Dataset excerpts:
* * *
(* ===== verification/Publishers.v ===== *)
(** * The publishers of the outbox

    - [Envelope] models the envelope of [internal/outbox/types.go] that every
      publisher reads, over an interface to [encoding/json];
    - [Limiter] models [internal/outbox/limiter.go], the adaptive concurrency
      limiter of the HTTP publisher;
    - [Delivery] models the publishers of [publisher.go], [kafka_publisher.go],
      [slack_publisher.go], [redis_publisher.go] and [chaos_publisher.go];
    - [Attempts] models [attempts.go], the log of delivery attempts.

    A publisher is a function of the event and the world, as its interface has
    it; clients of brokers and servers are parameters. Metrics and logs are
    left out. [publisher.go] has typing slips that keep it from parsing; the
    model reads its HTTP publisher as meant. *)
From Stdlib Require Import ZArith Lia Ascii String SpecFloat.
From stdpp Require Import base gmap strings list.
From S2P Require Import Prelude GoStrings GoFloat GoTime Outbox.
#[local] Open Scope string_scope.
#[local] Open Scope Z_scope.

(** ** Envelopes

    [D] is the type of Go values an event carries. [field k d] is
    [d.(map[string]interface{})[k].(string)] where both assertions hold;
    [decoded d] is what decoding the text of [d] gives, [clean s] what it
    gives for a string (invalid UTF-8 is replaced). *)
Module Envelope.
Record EventEnvelope {D : Type} := {
  e_Type : string;
  e_Data : D;
  e_Timestamp : Time;
  e_ID : string;
  e_Encrypted : bool;
  e_JWE : string;
  e_KeyID : string;
  e_SubscriberID : string;
}.
Arguments EventEnvelope D : clear implicits.

Record Payload {D : Type} := {
  p_id : UUID;
  p_type : string;
  p_data : D;
  p_occurred_at : Time;
  p_aggregate_id : option string;
  p_aggregate_type : option string;
  p_version : Z;
  p_subscriber_id : option string;
}.
Arguments Payload D : clear implicits.

Class Json (D : Type) := {
  null : D;
  field : string → D → option string;
  decoded : D → D;
  clean : string → string;
  encode : EventEnvelope D → option string;
  decode : string → option (EventEnvelope D);
  payload_text : Payload D → option string;
  field_null : ∀ k, field k null = None;
  decoded_null : decoded null = null;
  clean_empty : ∀ s, clean s = "" ↔ s = "";
  decode_encode : ∀ e text, encode e = Some text →
    decode text = Some {| e_Type := clean (e_Type e); e_Data := decoded (e_Data e); e_Timestamp := e_Timestamp e;
                          e_ID := clean (e_ID e); e_Encrypted := e_Encrypted e; e_JWE := clean (e_JWE e);
                          e_KeyID := clean (e_KeyID e); e_SubscriberID := clean (e_SubscriberID e) |};
}.

(** The fields every publisher sends of an event. *)
Definition payload {D} (event : Event) (data : D) (subscriber : option string) : Payload D :=
  {| p_id := ID event; p_type := EventType event; p_data := data; p_occurred_at := OccurredAt event;
     p_aggregate_id := AggregateID event; p_aggregate_type := AggregateType event; p_version := Version event;
     p_subscriber_id := subscriber |}.

(** [copy := *event; copy.EventData = data] *)
Definition with_data (data : string) (e : Event) : Event :=
  {| ID := ID e; TenantID := TenantID e; EventType := EventType e; EventData := data;
     AggregateID := AggregateID e; AggregateType := AggregateType e; OccurredAt := OccurredAt e;
     EventStatus := EventStatus e; RetryCount := RetryCount e; EventMaxRetries := EventMaxRetries e;
     NextRetryAt := NextRetryAt e; ErrorMessage := ErrorMessage e; CreatedAt := CreatedAt e;
     UpdatedAt := UpdatedAt e; Version := Version e; DeduplicationID := DeduplicationID e; Partition := Partition e |}.

Definition Publisher (W : Type) : Type := Event → W → option go_error * W.

(** [fmt.Errorf("prefix: %w", err)] *)
Definition wrap (prefix : string) (err : go_error) : go_error := Wrapped (prefix +:+ ": " +:+ Error err) err.
Definition safeString (s : option string) : string := default "" s.
End Envelope.
Export Envelope.

(** ** The concurrency limiter *)
Module Limiter.
Record LimiterConfig := { InitialLimit : float64; MinLimit : float64; MaxLimit : float64; Smoothing : float64 }.
Definition DefaultLimiterConfig : LimiterConfig :=
  {| InitialLimit := f_of_int 20; MinLimit := f_of_int 1; MaxLimit := f_of_int 1000; Smoothing := f_lit 2 10 |}.
Definition close_client (c : WsClient) : option WsClient :=
  if closed c then None
  else Some {| client_SubscriptionID := client_SubscriptionID c; Send := Send c; registered := false; closed := true;
               joined := joined c; received := received c |}.
Definition enqueue (e : SubscriptionEvent) (c : WsClient) : WsClient :=
  {| client_SubscriptionID := client_SubscriptionID c; Send := (Send c ++ [e])%list; registered := registered c; closed := closed c;
     joined := joined c; received := (received c ++ [e])%list |}.

(** One client of the broadcast loop. *)
Definition wanted (c : WsClient) (e : SubscriptionEvent) : Prop := client_SubscriptionID c = SubscriptionID e.
#[global] Instance wanted_dec c e : Decision (wanted c e).
Proof. unfold wanted. apply _. Defined.
Definition offer (e : SubscriptionEvent) (c : WsClient) : option WsClient :=
  if registered c then
    if decide (wanted c e) then
      if closed c then None
      else if (length (Send c) <? send_capacity)%nat then Some (enqueue e c)
      else close_client c
    else Some c
  else Some c.
Definition deliver (e : SubscriptionEvent) (cs : gmap nat WsClient) : option (gmap nat WsClient) :=
  if decide (map_Forall (λ _ c, is_Some (offer e c)) cs) then Some ((λ c, default c (offer e c)) <$> cs) else None.

(** [GetSubscriptionEvents] with the registration it waits for. *)
Definition register (id : nat) (subscriptionID : string) (h : WsHub) : WsHub :=
  match clients h !! id with
  | Some _ => h
  | None =>
      if decide (subscriptionID = "") then h
      else set_clients (<[id := {| client_SubscriptionID := subscriptionID; Send := []; registered := true; closed := false;
                                  joined := length (history h); received := [] |}]> (clients h)) h
  end.
Definition unregister (id : nat) (h : WsHub) : option WsHub :=
  match clients h !! id with
  | Some c => if registered c then (λ c, set_clients (<[id := c]> (clients h)) h) <$> close_client c else Some h
  | None => Some h
  end.
Definition run_broadcast (h : WsHub) : option WsHub :=
  match broadcast h with
  | [] => Some h
  | e :: rest => (λ cs, {| clients := cs; broadcast := rest; history := (history h ++ [e])%list |}) <$> deliver e (clients h)
  end.
(** [writePump] takes the next event. *)
Definition take_event (c : WsClient) : WsClient :=
  {| client_SubscriptionID := client_SubscriptionID c; Send := tl (Send c); registered := registered c; closed := closed c;
     joined := joined c; received := received c |}.
Definition write_one (id : nat) (h : WsHub) : WsHub := set_clients (alter take_event id (clients h)) h.

(** The [select] of the publisher: a full channel drops the event after a
    second. *)
Definition queue_event (e : SubscriptionEvent) (h : WsHub) : WsHub :=
  if (length (broadcast h) <? broadcast_capacity)%nat
  then {| clients := clients h; broadcast := (broadcast h ++ [e])%list; history := history h |}
  else h.

(** [WebSocketOutboxPublisher.Publish]; [status_of] reads [data.status] of the
    stored text. *)
Definition Publish (status_of : string → option string) (format : Time → string) : Publisher WsHub := λ event h,
  if decide (EventType event = "SubscriptionStatusChanged") then
    match status_of (EventData event) with
    | None => (None, h)
    | Some status =>
        let e := {| SubscriptionID := default "" (AggregateID event); ev_Status := status;
                    Timestamp := format (OccurredAt event); ev_TenantID := "" |} in
        (None, queue_event e h)
    end
  else (None, h).
(* ===== verification/PeriodicJobs.v ===== *)
(** * Periodic jobs

    - [Stats]: the counters these jobs share;
    - [FeeRevenue] models [internal/worker/fee_revenue_refresh_job.go];
    - [Analyze] models [internal/worker/analyze_job.go];
    - [Kpi] models [internal/worker/kpi_refresh_job.go];
    - [DeadLetters] models [internal/worker/deadletter_watcher.go];
    - [Archive] models [internal/worker/statement_archive_job.go].

    The loop of a job is one run at the start and one per tick; the runs are
    modelled, the ticker is the sequence of calls. Stores behind interfaces
    are parameters or finite maps; clock readings are arguments. *)
From Stdlib Require Import ZArith Lia Ascii String.
From stdpp Require Import base gmap strings list.
From S2P Require Import Prelude GoStrings GoFloat GoTime.
#[local] Open Scope string_scope.
#[local] Open Scope Z_scope.

(** ** Counters of a job *)
Module Stats.
Record stats := {
  runCount : Z;
  failedCount : Z;
  lastRunTime : Time;
  lastRunError : option string;
  consecutiveErrs : Z;
}.
Definition stats0 : stats :=
  {| runCount := 0; failedCount := 0; lastRunTime := Time.zero; lastRunError := None; consecutiveErrs := 0 |}.
Definition recordError (err : string) (s : stats) : stats :=
  {| runCount := runCount s; failedCount := failedCount s + 1; lastRunTime := lastRunTime s; lastRunError := Some err;
     consecutiveErrs := consecutiveErrs s + 1 |}.
Definition recordSuccess (now : Time) (s : stats) : stats :=
  {| runCount := runCount s + 1; failedCount := failedCount s; lastRunTime := now; lastRunError := None; consecutiveErrs := 0 |}.
Definition Health (what : string) (running : bool) (s : stats) : option string :=
  if negb running then Some (what +:+ " is not running")
  else if 5 <? consecutiveErrs s then Some (what +:+ " has " +:+ Itoa (consecutiveErrs s) +:+ " consecutive errors") else None.
End Stats.
Import Stats.

(** ** The fee-revenue view *)
Module FeeRevenue.
Record FeeRevenueRefreshConfig := {
  PollInterval : Duration;
  RefreshTimeout : Duration;
  ShutdownTimeout : Duration;
  StalenessThreshold : Duration;
}.
Definition DefaultFeeRevenueRefreshConfig : FeeRevenueRefreshConfig :=
  {| PollInterval := Time.Hour; RefreshTimeout := 5 * Time.Minute; ShutdownTimeout := 30 * Time.Second;
     StalenessThreshold := 2 * Time.Hour |}.
Definition withDefaults (c : FeeRevenueRefreshConfig) : FeeRevenueRefreshConfig :=
  let d := DefaultFeeRevenueRefreshConfig in
  let poll := if PollInterval c <=? 0 then PollInterval d else PollInterval c in
  {| PollInterval := poll; RefreshTimeout := if RefreshTimeout c <=? 0 then RefreshTimeout d else RefreshTimeout c;
     ShutdownTimeout := if ShutdownTimeout c <=? 0 then ShutdownTimeout d else ShutdownTimeout c;
     StalenessThreshold := if StalenessThreshold c <=? 0 then wrap64 (2 * poll) else StalenessThreshold c |}.

Record job := { populated : bool; job_stats : stats }.
Definition job0 : job := {| populated := false; job_stats := stats0 |}.

Definition isNotPopulatedErr (err : string) : bool :=
  let msg := ToLower err in
  Contains msg "has not been populated" || (Contains msg "cannot refresh materialized view" && Contains msg "concurrently").

(** [Refresh concurrently] and [MarkRefreshed at] answer an error or none. *)
Section refresh.
Context {W : Type} (Refresh : bool → W → option string * W) (MarkRefreshed : Time → W → option string * W).

Definition doRefresh (j : job) (w : W) : option string * job * W :=
  let done w := (None, {| populated := true; job_stats := job_stats j |}, w) in
  match Refresh (populated j) w with
  | (None, w) => done w
  | (Some err, w) =>
      if populated j && isNotPopulatedErr err then
        match Refresh false w with
        | (Some fb, w) => (Some ("non-concurrent fallback refresh: " +:+ fb), j, w)
        | (None, w) => done w
        end
      else (Some err, j, w)
  end.
Definition refreshOnce (now : Time) (j : job) (w : W) : job * W :=
  match doRefresh j w with
  | (Some err, j, w) => ({| populated := populated j; job_stats := recordError err (job_stats j) |}, w)
  | (None, j, w) =>
      match MarkRefreshed now w with
      | (Some err, w) => ({| populated := populated j; job_stats := recordError ("mark refreshed: " +:+ err) (job_stats j) |}, w)
      | (None, w) => ({| populated := populated j; job_stats := recordSuccess now (job_stats j) |}, w)
      end
  end.
End refresh.

(** [IsStale]: stale, when last refreshed, never refreshed. *)
Definition IsStale (c : FeeRevenueRefreshConfig) (last : result string (option Time)) (now : Time)
    : result string (bool * option Time) :=
  match last with
  | Err e => Err e
  | Ok None => Ok (true, None)
  | Ok (Some at_) => Ok (StalenessThreshold c <? Time.Sub now at_, Some at_)
  end.

(** *** A view of the database

    [filled]: the view has held data. PostgreSQL refuses a concurrent refresh
    of a view that has not, with the message [view_error]. *)
Record view := { filled : bool; refreshed_at : option Time; blocking : nat }.
Definition view_error : string := "ERROR: CONCURRENTLY cannot be used when the materialized view is not populated".
Definition view_refresh (concurrently : bool) (v : view) : option string * view :=
  if concurrently && negb (filled v) then (Some view_error, v)
  else (None, {| filled := true; refreshed_at := refreshed_at v; blocking := if concurrently then blocking v else S (blocking v) |}).
Definition view_mark (at_ : Time) (v : view) : option string * view :=
  (None, {| filled := filled v; refreshed_at := Some at_; blocking := blocking v |}).
Definition refresh_view (now : Time) (s : job * view) : job * view := refreshOnce view_refresh view_mark now s.1 s.2.

(** A refresh of a reachable database succeeds unless the job believes the
    view filled and it is not: the time is recorded and the errors are
    forgotten; readers are blocked exactly when the job had not seen the view
    filled. *)
Theorem refresh_succeeds now j v :
  populated j = false ∨ filled v = true →
  let s := refresh_view now (j, v) in
  filled s.2 = true ∧ refreshed_at s.2 = Some now ∧ populated s.1 = true ∧ consecutiveErrs (job_stats s.1) = 0 ∧
  lastRunError (job_stats s.1) = None ∧ blocking s.2 = (if populated j then blocking v else S (blocking v)).
Proof.
  intros Hpf. unfold refresh_view, refreshOnce, doRefresh. cbn [fst snd]. destruct (populated j) eqn:Ep.
  - destruct Hpf as [?|Hf]; [done|]. assert (view_refresh true v = (None, {| filled := true; refreshed_at := refreshed_at v; blocking := blocking v |})) as ->;
      [|done]. unfold view_refresh. by rewrite Hf.
  - done.
Qed.

(** A view recreated behind the job is never refreshed again: the message
    of the server is not one the fallback recognises, so every refresh is
    tried concurrently and fails, for as many runs as there are. *)
Theorem recreated_view_stuck (times : list Time) j v :
  populated j = true → filled v = false →
  let s := foldl (λ s now, refresh_view now s) (j, v) times in
  s.2 = v ∧ populated s.1 = true ∧ consecutiveErrs (job_stats s.1) = consecutiveErrs (job_stats j) + Z.of_nat (length times).
Proof.
  revert j. induction times as [|now times IH]; intros j Hp Hf; [cbn; split_and!; [done|done|lia]|].
  cbn [foldl length]. assert (refresh_view now (j, v) = ({| populated := true; job_stats := recordError view_error (job_stats j) |}, v)) as ->.
  { unfold refresh_view, refreshOnce, doRefresh. cbn [fst snd]. rewrite Hp. unfold view_refresh at 1. rewrite Hf. cbn [negb andb].
    replace (isNotPopulatedErr view_error) with false by (vm_compute; reflexivity). cbn. by rewrite Hp. }
  destruct (IH {| populated := true; job_stats := recordError view_error (job_stats j) |} eq_refl Hf) as (-> & -> & ->).
  cbn. split_and!; [done|done|lia].
Qed.

(** Staleness as the report sees it, with times that do not overflow. *)
Lemma IsStale_exact c now at_ :
  in_int64 (now - at_) →
  IsStale c (Ok (Some at_)) now = Ok (bool_decide (StalenessThreshold c < now - at_), Some at_).
Proof.
  intros [Hl Hu]. unfold IsStale, Time.Sub. do 2 f_equal. unfold min_int64, max_int64 in *.
  destruct (_ <? _) eqn:E; case_bool_decide; f_equal; lia.
Qed.
End FeeRevenue.

(** ** [ANALYZE] of hot tables *)
Module Analyze.
Record AnalyzeConfig := {
  OutboxInterval : Duration;
  StatementsInterval : Duration;
  SubscriptionsInterval : Duration;
  AnalyzeTimeout : Duration;
  a_ShutdownTimeout : Duration;
  TickInterval : Duration;
}.
Definition DefaultAnalyzeConfig : AnalyzeConfig :=
  {| OutboxInterval := 5 * Time.Minute; StatementsInterval := 15 * Time.Minute; SubscriptionsInterval := 30 * Time.Minute;
     AnalyzeTimeout := 30 * Time.Second; a_ShutdownTimeout := 30 * Time.Second; TickInterval := 30 * Time.Second |}.
Definition positive_or (d x : Duration) : Duration := if x <=? 0 then d else x.
Definition analyze_withDefaults (c : AnalyzeConfig) : AnalyzeConfig :=
  let d := DefaultAnalyzeConfig in
  {| OutboxInterval := positive_or (OutboxInterval d) (OutboxInterval c);
     StatementsInterval := positive_or (StatementsInterval d) (StatementsInterval c);
     SubscriptionsInterval := positive_or (SubscriptionsInterval d) (SubscriptionsInterval c);
     AnalyzeTimeout := positive_or (AnalyzeTimeout d) (AnalyzeTimeout c);
     a_ShutdownTimeout := positive_or (a_ShutdownTimeout d) (a_ShutdownTimeout c);
     TickInterval := positive_or (TickInterval d) (TickInterval c) |}.
Definition tables (c : AnalyzeConfig) : list (string * Duration) :=
  [("outbox_events", OutboxInterval c); ("statements", StatementsInterval c); ("subscriptions", SubscriptionsInterval c)].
* * *
Description of the task: All that is wanted is the lines from the one containing "30 * Time.Minute;" through the last line of the records, restated word for word.

Your response:
  {| OutboxInterval := 5 * Time.Minute; StatementsInterval := 15 * Time.Minute; SubscriptionsInterval := 30 * Time.Minute;
     AnalyzeTimeout := 30 * Time.Second; a_ShutdownTimeout := 30 * Time.Second; TickInterval := 30 * Time.Second |}.
Definition positive_or (d x : Duration) : Duration := if x <=? 0 then d else x.
Definition analyze_withDefaults (c : AnalyzeConfig) : AnalyzeConfig :=
  let d := DefaultAnalyzeConfig in
  {| OutboxInterval := positive_or (OutboxInterval d) (OutboxInterval c);
     StatementsInterval := positive_or (StatementsInterval d) (StatementsInterval c);
     SubscriptionsInterval := positive_or (SubscriptionsInterval d) (SubscriptionsInterval c);
     AnalyzeTimeout := positive_or (AnalyzeTimeout d) (AnalyzeTimeout c);
     a_ShutdownTimeout := positive_or (a_ShutdownTimeout d) (a_ShutdownTimeout c);
     TickInterval := positive_or (TickInterval d) (TickInterval c) |}.
Definition tables (c : AnalyzeConfig) : list (string * Duration) :=
  [("outbox_events", OutboxInterval c); ("statements", StatementsInterval c); ("subscriptions", SubscriptionsInterval c)].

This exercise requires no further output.